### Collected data
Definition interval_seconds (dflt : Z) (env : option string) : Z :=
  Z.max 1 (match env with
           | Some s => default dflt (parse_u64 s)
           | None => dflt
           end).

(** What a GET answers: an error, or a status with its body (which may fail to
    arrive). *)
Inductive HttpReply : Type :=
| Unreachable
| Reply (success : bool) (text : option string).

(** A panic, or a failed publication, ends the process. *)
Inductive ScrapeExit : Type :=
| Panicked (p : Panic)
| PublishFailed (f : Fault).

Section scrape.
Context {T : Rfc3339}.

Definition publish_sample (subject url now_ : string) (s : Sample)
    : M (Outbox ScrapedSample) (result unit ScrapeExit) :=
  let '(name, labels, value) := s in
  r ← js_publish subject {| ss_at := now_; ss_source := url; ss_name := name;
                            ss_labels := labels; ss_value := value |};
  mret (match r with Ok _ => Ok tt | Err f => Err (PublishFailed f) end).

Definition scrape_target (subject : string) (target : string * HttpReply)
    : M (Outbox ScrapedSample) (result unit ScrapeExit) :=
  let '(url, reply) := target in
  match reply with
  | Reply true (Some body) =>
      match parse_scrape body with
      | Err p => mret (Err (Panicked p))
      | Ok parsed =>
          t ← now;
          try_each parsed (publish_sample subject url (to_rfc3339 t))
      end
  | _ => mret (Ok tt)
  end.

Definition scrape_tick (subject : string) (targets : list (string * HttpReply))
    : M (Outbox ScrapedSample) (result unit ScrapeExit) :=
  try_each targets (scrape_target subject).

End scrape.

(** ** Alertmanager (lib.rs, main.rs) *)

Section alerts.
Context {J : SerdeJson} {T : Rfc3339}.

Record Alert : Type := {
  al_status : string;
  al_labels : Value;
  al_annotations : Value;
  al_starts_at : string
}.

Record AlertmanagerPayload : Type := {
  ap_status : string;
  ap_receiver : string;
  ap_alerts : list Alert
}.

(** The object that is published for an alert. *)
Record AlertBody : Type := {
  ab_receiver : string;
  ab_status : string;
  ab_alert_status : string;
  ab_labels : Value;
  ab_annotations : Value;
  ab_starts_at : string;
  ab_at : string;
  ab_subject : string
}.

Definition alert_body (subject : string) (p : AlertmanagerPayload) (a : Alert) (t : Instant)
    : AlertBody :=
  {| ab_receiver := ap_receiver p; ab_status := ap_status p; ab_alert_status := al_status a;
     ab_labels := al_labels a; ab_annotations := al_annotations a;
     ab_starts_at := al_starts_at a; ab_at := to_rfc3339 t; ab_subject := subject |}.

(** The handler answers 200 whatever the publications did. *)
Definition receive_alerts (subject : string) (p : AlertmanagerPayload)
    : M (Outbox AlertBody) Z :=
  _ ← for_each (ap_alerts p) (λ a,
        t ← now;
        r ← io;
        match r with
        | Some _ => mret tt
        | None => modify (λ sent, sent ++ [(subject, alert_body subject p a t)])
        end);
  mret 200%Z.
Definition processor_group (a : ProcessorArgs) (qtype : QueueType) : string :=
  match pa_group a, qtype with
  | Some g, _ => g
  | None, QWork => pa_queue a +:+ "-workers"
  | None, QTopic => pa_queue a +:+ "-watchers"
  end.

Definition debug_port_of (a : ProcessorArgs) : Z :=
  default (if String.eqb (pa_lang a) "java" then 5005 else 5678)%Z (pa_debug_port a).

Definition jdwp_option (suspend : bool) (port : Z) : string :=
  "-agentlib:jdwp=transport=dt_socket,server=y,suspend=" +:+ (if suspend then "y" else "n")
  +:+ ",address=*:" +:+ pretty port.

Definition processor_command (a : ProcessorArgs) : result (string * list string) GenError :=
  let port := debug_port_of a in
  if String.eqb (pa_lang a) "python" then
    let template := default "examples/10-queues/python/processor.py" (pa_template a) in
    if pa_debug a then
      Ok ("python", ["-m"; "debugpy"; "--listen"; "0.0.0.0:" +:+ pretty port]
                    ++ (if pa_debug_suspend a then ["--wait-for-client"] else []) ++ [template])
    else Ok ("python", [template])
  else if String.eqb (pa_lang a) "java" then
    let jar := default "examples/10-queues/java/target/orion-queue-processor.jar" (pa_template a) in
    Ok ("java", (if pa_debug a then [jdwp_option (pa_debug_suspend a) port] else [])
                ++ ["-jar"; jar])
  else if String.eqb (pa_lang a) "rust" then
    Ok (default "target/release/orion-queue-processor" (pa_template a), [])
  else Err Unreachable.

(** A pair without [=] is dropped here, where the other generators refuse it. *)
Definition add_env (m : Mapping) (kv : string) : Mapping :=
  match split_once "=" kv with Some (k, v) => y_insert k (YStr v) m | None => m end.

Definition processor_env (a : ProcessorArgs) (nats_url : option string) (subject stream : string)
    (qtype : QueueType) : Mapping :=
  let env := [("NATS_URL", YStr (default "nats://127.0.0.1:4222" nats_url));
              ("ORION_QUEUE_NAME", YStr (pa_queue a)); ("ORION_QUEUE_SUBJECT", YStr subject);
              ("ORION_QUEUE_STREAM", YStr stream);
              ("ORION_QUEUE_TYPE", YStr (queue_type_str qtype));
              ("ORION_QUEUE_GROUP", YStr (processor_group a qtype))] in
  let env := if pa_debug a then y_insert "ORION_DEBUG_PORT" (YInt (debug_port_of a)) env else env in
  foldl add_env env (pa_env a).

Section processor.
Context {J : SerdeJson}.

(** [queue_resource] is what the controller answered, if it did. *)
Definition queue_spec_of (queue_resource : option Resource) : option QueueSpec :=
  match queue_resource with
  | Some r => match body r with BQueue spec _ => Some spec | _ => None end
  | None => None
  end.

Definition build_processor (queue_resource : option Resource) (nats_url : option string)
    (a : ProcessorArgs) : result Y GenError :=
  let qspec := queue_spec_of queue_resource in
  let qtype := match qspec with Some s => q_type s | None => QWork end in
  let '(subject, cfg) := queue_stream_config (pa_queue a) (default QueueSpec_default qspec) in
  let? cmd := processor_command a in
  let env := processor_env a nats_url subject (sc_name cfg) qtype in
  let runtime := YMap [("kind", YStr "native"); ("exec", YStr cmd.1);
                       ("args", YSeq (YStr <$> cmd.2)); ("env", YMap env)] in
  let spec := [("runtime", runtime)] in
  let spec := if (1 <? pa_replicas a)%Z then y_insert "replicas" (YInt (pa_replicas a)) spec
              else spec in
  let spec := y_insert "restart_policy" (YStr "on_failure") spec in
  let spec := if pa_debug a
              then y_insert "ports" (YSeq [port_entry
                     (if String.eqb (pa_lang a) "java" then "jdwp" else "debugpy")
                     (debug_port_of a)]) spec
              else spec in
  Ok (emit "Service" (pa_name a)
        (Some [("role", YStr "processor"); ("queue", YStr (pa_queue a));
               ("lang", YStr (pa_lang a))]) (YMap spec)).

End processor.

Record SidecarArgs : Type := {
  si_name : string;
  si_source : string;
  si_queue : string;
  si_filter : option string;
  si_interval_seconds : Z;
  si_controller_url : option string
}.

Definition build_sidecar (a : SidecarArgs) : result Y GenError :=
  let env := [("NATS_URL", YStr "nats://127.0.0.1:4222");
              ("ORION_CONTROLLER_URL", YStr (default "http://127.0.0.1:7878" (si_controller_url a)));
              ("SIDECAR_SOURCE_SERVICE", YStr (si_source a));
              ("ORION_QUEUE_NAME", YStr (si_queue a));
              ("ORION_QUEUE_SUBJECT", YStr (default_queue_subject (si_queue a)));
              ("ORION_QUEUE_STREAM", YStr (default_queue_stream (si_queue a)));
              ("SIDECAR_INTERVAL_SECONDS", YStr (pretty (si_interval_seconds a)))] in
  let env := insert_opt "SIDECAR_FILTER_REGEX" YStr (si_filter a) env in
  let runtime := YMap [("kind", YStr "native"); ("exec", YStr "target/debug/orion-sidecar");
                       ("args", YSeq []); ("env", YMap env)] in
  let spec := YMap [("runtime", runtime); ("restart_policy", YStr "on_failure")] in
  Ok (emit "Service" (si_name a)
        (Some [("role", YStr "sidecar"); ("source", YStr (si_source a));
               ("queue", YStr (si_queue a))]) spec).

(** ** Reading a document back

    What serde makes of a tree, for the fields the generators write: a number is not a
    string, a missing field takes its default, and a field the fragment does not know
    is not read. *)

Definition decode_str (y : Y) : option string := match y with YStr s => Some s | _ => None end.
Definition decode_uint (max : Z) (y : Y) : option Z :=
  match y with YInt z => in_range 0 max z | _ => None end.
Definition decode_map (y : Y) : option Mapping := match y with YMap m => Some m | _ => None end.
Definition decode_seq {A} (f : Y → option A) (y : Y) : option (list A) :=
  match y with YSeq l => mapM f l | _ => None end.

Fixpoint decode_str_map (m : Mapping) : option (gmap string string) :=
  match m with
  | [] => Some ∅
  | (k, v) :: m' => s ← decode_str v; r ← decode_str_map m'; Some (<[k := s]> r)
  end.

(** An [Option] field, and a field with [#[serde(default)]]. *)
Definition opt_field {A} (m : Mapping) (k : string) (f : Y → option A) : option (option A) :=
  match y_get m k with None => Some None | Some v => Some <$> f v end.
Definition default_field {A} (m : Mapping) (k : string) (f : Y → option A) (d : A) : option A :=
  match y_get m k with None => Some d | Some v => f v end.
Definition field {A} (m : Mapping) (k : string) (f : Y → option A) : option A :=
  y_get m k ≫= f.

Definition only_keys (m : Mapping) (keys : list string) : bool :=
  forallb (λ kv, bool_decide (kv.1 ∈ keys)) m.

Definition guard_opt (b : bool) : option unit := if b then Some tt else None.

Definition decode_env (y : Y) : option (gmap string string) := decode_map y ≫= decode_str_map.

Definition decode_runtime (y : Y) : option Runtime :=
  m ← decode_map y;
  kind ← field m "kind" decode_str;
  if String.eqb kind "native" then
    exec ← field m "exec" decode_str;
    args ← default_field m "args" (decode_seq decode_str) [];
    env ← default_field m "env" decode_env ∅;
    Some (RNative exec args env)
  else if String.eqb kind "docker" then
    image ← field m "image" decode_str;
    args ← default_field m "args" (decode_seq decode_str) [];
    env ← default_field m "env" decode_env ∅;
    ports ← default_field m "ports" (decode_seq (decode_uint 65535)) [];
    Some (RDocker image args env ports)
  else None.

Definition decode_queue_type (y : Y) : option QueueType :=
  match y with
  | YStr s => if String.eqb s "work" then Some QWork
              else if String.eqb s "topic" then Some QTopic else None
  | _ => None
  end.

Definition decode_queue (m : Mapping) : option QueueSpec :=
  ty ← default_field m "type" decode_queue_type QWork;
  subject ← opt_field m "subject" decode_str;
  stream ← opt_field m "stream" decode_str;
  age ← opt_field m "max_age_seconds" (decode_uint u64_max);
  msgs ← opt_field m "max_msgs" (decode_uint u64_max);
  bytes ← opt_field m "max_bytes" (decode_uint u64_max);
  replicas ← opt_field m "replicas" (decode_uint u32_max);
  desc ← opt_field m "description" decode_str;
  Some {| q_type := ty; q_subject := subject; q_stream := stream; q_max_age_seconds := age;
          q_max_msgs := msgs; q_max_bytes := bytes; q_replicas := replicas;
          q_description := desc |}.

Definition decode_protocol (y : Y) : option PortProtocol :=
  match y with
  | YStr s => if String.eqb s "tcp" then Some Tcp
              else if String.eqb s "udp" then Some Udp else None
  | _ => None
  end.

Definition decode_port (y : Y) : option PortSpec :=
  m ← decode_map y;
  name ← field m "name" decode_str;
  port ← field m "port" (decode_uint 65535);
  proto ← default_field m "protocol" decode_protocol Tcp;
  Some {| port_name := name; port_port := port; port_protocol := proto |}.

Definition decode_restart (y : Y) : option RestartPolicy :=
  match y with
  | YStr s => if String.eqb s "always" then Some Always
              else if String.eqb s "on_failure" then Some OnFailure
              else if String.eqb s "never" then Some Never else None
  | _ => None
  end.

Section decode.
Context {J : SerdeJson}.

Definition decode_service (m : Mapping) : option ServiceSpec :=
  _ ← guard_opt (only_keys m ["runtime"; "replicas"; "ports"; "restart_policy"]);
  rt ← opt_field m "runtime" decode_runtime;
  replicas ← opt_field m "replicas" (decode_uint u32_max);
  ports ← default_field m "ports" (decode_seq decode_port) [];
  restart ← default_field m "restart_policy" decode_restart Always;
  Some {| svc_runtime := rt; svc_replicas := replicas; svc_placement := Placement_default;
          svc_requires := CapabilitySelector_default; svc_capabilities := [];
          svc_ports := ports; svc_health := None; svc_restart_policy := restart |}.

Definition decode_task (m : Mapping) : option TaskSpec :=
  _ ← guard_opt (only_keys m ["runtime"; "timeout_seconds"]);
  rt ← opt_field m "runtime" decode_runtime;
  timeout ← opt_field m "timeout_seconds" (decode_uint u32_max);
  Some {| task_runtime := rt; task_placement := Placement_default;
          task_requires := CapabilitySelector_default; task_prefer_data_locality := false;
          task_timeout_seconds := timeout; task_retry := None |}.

### Work item
Could you transcribe the entries above word for word, from the line with "Section scrape." down to the line with "Definition scrape_target (subject", keeping both?

### Answer for this exercise
Section scrape.
Context {T : Rfc3339}.

Definition publish_sample (subject url now_ : string) (s : Sample)
    : M (Outbox ScrapedSample) (result unit ScrapeExit) :=
  let '(name, labels, value) := s in
  r ← js_publish subject {| ss_at := now_; ss_source := url; ss_name := name;
                            ss_labels := labels; ss_value := value |};
  mret (match r with Ok _ => Ok tt | Err f => Err (PublishFailed f) end).

Definition scrape_target (subject : string) (target : string * HttpReply)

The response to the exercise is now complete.